### Task directions
One range is to be output from the listing below, exactly as written: the line with "split; [exact Hloop|]." to the line with "running := true;", both kept.

================

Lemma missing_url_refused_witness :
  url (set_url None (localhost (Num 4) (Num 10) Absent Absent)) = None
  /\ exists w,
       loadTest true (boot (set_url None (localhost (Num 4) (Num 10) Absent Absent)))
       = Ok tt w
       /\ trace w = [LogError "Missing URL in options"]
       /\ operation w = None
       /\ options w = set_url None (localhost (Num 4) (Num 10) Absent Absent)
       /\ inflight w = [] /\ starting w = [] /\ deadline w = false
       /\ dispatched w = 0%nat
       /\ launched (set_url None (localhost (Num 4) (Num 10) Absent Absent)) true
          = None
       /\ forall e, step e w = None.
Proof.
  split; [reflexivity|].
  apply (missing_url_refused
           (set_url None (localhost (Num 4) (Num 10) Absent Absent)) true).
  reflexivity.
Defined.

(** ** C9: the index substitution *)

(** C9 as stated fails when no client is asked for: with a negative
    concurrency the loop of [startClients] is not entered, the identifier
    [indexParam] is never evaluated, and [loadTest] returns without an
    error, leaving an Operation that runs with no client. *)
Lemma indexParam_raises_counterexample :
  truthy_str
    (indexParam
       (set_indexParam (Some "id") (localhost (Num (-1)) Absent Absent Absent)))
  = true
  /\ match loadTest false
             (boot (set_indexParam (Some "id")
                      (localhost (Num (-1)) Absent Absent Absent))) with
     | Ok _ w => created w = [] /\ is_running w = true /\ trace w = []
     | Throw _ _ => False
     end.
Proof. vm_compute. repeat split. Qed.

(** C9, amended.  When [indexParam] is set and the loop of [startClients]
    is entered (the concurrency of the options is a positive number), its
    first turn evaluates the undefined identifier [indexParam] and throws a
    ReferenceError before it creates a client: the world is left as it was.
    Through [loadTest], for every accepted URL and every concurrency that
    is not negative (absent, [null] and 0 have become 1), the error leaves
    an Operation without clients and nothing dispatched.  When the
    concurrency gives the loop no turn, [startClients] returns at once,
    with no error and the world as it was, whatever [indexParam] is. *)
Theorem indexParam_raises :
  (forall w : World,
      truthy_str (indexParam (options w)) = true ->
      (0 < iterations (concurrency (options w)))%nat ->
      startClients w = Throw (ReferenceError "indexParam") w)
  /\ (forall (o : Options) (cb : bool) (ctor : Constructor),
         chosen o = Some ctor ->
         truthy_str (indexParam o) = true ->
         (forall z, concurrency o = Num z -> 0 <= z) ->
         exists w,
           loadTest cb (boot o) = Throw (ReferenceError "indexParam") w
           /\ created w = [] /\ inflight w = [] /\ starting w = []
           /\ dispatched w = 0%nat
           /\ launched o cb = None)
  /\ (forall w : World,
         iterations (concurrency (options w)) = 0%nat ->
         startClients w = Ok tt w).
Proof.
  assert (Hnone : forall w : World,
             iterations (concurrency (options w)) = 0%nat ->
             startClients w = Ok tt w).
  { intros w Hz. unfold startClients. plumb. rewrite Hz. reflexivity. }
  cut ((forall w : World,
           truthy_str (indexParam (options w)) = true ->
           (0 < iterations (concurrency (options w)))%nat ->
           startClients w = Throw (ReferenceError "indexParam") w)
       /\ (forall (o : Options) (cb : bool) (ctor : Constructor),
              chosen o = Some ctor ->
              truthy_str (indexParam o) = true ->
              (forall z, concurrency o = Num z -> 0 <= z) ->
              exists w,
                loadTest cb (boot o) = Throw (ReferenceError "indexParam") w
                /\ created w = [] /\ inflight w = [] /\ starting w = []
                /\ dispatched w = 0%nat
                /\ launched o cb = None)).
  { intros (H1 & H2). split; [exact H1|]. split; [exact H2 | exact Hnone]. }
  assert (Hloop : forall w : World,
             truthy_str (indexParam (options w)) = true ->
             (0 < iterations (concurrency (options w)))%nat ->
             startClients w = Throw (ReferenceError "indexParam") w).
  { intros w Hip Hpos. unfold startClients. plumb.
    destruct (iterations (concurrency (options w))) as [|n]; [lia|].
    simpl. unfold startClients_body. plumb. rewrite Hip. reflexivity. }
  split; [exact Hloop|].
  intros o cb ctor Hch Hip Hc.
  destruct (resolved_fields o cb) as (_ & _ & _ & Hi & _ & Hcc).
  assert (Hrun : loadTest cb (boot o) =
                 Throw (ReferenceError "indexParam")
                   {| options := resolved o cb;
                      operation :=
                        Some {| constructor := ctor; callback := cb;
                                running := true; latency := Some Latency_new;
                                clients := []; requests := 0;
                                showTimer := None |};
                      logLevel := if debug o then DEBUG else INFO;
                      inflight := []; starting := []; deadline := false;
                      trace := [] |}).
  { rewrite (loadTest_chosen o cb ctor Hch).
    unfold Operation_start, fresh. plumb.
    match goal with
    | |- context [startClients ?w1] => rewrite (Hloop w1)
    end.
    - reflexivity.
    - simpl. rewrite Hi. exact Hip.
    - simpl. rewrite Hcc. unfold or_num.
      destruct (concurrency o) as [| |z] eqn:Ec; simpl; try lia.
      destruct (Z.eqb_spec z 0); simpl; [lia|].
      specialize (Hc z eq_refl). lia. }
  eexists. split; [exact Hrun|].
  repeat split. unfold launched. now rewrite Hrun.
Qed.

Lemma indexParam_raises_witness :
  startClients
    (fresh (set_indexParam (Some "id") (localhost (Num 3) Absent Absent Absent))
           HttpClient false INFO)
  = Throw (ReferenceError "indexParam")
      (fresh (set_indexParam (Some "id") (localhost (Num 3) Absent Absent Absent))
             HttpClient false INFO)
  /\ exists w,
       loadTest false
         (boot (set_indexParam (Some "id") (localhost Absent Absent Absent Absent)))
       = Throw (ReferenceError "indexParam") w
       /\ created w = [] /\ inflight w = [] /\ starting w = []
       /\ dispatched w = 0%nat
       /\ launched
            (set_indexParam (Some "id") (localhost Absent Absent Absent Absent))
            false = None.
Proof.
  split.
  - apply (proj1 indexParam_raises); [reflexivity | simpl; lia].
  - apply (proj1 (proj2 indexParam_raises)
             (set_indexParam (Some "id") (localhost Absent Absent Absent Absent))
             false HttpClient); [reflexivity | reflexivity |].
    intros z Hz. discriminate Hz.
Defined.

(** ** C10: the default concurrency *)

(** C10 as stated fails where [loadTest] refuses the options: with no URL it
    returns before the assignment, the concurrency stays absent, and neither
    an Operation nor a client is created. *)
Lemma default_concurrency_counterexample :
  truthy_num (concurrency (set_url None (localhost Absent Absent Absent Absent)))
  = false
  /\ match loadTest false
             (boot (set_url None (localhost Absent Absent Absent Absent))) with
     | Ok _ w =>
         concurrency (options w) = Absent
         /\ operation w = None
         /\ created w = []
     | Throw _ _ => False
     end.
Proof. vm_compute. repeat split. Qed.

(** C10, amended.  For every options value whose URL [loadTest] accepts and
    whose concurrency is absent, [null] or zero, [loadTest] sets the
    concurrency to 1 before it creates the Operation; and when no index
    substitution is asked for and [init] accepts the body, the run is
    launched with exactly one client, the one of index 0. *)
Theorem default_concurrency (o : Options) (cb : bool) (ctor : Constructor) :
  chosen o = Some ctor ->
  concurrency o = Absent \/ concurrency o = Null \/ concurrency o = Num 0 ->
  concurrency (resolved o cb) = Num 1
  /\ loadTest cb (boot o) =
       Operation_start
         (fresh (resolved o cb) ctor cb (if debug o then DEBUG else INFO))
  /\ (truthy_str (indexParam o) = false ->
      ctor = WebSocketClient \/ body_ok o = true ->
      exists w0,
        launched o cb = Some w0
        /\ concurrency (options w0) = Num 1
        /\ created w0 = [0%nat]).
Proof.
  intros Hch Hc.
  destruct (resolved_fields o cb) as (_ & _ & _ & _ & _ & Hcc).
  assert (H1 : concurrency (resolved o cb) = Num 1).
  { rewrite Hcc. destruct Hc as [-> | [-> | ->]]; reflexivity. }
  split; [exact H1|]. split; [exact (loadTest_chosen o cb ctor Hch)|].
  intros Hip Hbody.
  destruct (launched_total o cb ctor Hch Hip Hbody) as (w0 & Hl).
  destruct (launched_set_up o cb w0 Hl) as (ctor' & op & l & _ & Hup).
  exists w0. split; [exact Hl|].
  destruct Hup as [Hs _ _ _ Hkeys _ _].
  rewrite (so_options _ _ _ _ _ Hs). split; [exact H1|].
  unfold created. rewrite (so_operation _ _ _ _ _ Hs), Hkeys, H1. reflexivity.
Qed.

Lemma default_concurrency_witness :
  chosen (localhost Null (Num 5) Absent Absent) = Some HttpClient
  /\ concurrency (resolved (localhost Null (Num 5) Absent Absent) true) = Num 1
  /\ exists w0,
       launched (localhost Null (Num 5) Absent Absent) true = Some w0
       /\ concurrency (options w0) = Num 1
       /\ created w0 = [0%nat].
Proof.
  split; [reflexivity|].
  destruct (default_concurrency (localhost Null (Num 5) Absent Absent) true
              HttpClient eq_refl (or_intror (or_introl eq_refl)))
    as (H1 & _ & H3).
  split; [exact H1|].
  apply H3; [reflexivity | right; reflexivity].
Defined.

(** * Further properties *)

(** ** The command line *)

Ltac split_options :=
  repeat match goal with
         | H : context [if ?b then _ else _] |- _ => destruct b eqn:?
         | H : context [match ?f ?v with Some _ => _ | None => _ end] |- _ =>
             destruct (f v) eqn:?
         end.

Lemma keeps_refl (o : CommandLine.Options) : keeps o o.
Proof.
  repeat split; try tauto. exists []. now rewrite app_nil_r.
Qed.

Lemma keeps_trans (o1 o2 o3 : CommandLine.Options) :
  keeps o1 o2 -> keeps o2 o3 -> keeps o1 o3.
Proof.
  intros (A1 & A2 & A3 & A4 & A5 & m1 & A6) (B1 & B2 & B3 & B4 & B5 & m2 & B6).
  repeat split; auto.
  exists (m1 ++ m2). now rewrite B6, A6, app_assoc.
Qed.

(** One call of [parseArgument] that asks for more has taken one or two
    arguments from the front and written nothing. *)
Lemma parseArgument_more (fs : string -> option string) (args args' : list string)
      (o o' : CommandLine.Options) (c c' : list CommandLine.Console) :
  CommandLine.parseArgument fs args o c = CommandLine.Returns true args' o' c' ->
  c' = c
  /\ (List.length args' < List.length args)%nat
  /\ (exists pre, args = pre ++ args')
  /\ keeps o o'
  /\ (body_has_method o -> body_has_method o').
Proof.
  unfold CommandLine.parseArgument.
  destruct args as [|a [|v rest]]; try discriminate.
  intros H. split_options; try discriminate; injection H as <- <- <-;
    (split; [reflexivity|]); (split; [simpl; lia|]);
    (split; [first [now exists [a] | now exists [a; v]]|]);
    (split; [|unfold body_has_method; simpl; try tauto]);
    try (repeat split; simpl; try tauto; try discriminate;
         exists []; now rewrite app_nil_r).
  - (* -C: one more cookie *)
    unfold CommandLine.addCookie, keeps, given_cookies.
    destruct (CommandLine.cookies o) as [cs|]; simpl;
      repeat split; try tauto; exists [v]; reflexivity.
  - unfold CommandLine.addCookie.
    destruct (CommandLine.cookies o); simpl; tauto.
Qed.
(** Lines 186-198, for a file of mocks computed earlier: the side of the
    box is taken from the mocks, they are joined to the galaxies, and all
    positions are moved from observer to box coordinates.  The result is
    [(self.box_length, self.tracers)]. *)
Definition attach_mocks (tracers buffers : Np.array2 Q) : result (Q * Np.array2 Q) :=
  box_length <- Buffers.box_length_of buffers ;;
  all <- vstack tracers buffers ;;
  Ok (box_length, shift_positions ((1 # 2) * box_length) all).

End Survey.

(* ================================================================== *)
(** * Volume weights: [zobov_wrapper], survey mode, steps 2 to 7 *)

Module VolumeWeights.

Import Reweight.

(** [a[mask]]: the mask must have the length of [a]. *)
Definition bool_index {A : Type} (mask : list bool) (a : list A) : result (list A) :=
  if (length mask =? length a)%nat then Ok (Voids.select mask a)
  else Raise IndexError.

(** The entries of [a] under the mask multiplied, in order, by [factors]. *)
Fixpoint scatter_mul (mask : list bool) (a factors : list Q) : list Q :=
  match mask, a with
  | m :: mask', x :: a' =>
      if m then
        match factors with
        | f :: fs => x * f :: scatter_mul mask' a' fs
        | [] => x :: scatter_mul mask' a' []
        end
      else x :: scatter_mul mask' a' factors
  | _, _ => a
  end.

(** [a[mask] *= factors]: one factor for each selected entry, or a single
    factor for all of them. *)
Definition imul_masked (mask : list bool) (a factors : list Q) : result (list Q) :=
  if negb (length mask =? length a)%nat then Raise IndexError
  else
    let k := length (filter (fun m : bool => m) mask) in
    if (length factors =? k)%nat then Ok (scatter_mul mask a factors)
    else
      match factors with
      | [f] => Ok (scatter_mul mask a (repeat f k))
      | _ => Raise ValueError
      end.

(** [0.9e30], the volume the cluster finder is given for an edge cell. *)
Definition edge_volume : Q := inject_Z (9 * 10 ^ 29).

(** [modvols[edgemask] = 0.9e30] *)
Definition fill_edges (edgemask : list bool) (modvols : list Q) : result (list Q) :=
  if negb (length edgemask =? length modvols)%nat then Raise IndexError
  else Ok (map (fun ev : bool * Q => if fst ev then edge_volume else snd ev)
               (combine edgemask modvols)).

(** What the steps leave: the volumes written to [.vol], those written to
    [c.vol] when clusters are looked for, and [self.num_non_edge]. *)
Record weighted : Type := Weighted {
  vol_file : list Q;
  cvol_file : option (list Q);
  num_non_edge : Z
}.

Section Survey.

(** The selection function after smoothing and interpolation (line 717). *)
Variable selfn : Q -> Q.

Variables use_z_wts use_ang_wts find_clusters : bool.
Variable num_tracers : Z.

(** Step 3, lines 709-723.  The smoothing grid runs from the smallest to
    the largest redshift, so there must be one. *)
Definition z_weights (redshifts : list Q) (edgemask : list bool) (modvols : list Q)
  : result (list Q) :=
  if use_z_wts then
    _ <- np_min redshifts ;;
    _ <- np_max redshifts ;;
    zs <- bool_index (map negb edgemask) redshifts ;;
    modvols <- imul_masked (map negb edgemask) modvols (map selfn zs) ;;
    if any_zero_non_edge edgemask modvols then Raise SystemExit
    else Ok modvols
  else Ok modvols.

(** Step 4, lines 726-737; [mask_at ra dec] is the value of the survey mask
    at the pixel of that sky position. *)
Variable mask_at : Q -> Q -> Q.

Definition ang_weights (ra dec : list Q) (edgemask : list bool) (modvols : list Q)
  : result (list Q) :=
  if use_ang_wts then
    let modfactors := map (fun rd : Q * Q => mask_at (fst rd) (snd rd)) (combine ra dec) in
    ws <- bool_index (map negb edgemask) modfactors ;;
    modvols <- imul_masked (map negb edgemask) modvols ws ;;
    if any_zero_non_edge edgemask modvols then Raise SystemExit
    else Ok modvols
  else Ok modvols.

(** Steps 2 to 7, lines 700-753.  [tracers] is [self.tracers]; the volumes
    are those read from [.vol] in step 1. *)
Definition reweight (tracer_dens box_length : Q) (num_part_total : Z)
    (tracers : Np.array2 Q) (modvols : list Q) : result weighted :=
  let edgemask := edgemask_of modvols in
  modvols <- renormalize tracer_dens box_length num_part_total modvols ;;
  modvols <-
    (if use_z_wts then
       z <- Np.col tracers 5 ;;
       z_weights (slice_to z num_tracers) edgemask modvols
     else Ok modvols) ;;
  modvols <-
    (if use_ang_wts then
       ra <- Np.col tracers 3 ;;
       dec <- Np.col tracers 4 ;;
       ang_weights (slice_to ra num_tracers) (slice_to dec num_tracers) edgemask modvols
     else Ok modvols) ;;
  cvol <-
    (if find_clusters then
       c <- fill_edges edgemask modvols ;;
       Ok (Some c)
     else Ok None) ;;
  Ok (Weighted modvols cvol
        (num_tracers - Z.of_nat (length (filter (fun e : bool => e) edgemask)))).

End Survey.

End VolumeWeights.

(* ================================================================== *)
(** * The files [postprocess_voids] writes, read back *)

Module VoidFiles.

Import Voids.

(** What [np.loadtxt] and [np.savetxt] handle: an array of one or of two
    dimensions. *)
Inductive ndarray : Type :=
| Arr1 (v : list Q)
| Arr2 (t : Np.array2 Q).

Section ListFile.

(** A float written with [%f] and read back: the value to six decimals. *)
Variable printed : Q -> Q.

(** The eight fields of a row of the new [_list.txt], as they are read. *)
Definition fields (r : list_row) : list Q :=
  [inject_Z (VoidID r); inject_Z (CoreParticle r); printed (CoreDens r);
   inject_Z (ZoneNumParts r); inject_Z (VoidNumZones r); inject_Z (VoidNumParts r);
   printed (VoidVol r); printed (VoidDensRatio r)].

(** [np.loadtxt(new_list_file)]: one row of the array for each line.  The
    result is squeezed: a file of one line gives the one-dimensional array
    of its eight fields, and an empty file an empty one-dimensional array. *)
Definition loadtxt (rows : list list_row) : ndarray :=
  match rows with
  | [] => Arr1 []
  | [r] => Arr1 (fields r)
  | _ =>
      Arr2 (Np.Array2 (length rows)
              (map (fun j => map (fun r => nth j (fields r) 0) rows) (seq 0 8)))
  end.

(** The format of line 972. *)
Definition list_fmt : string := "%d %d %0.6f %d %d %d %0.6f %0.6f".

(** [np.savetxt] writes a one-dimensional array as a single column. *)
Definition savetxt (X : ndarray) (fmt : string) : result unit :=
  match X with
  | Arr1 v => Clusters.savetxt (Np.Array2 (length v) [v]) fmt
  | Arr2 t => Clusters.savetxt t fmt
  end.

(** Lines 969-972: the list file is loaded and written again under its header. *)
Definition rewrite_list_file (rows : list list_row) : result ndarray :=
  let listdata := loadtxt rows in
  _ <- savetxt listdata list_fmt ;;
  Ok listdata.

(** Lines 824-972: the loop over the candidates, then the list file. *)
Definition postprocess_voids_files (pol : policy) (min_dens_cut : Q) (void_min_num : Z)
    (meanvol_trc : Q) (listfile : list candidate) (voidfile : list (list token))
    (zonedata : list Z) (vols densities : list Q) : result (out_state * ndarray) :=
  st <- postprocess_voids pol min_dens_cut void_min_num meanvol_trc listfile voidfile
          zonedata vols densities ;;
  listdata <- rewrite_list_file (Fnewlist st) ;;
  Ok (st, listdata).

================

### Written response
  split; [exact Hloop|].
  intros o cb ctor Hch Hip Hc.
  destruct (resolved_fields o cb) as (_ & _ & _ & Hi & _ & Hcc).
  assert (Hrun : loadTest cb (boot o) =
                 Throw (ReferenceError "indexParam")
                   {| options := resolved o cb;
                      operation :=
                        Some {| constructor := ctor; callback := cb;
                                running := true; latency := Some Latency_new;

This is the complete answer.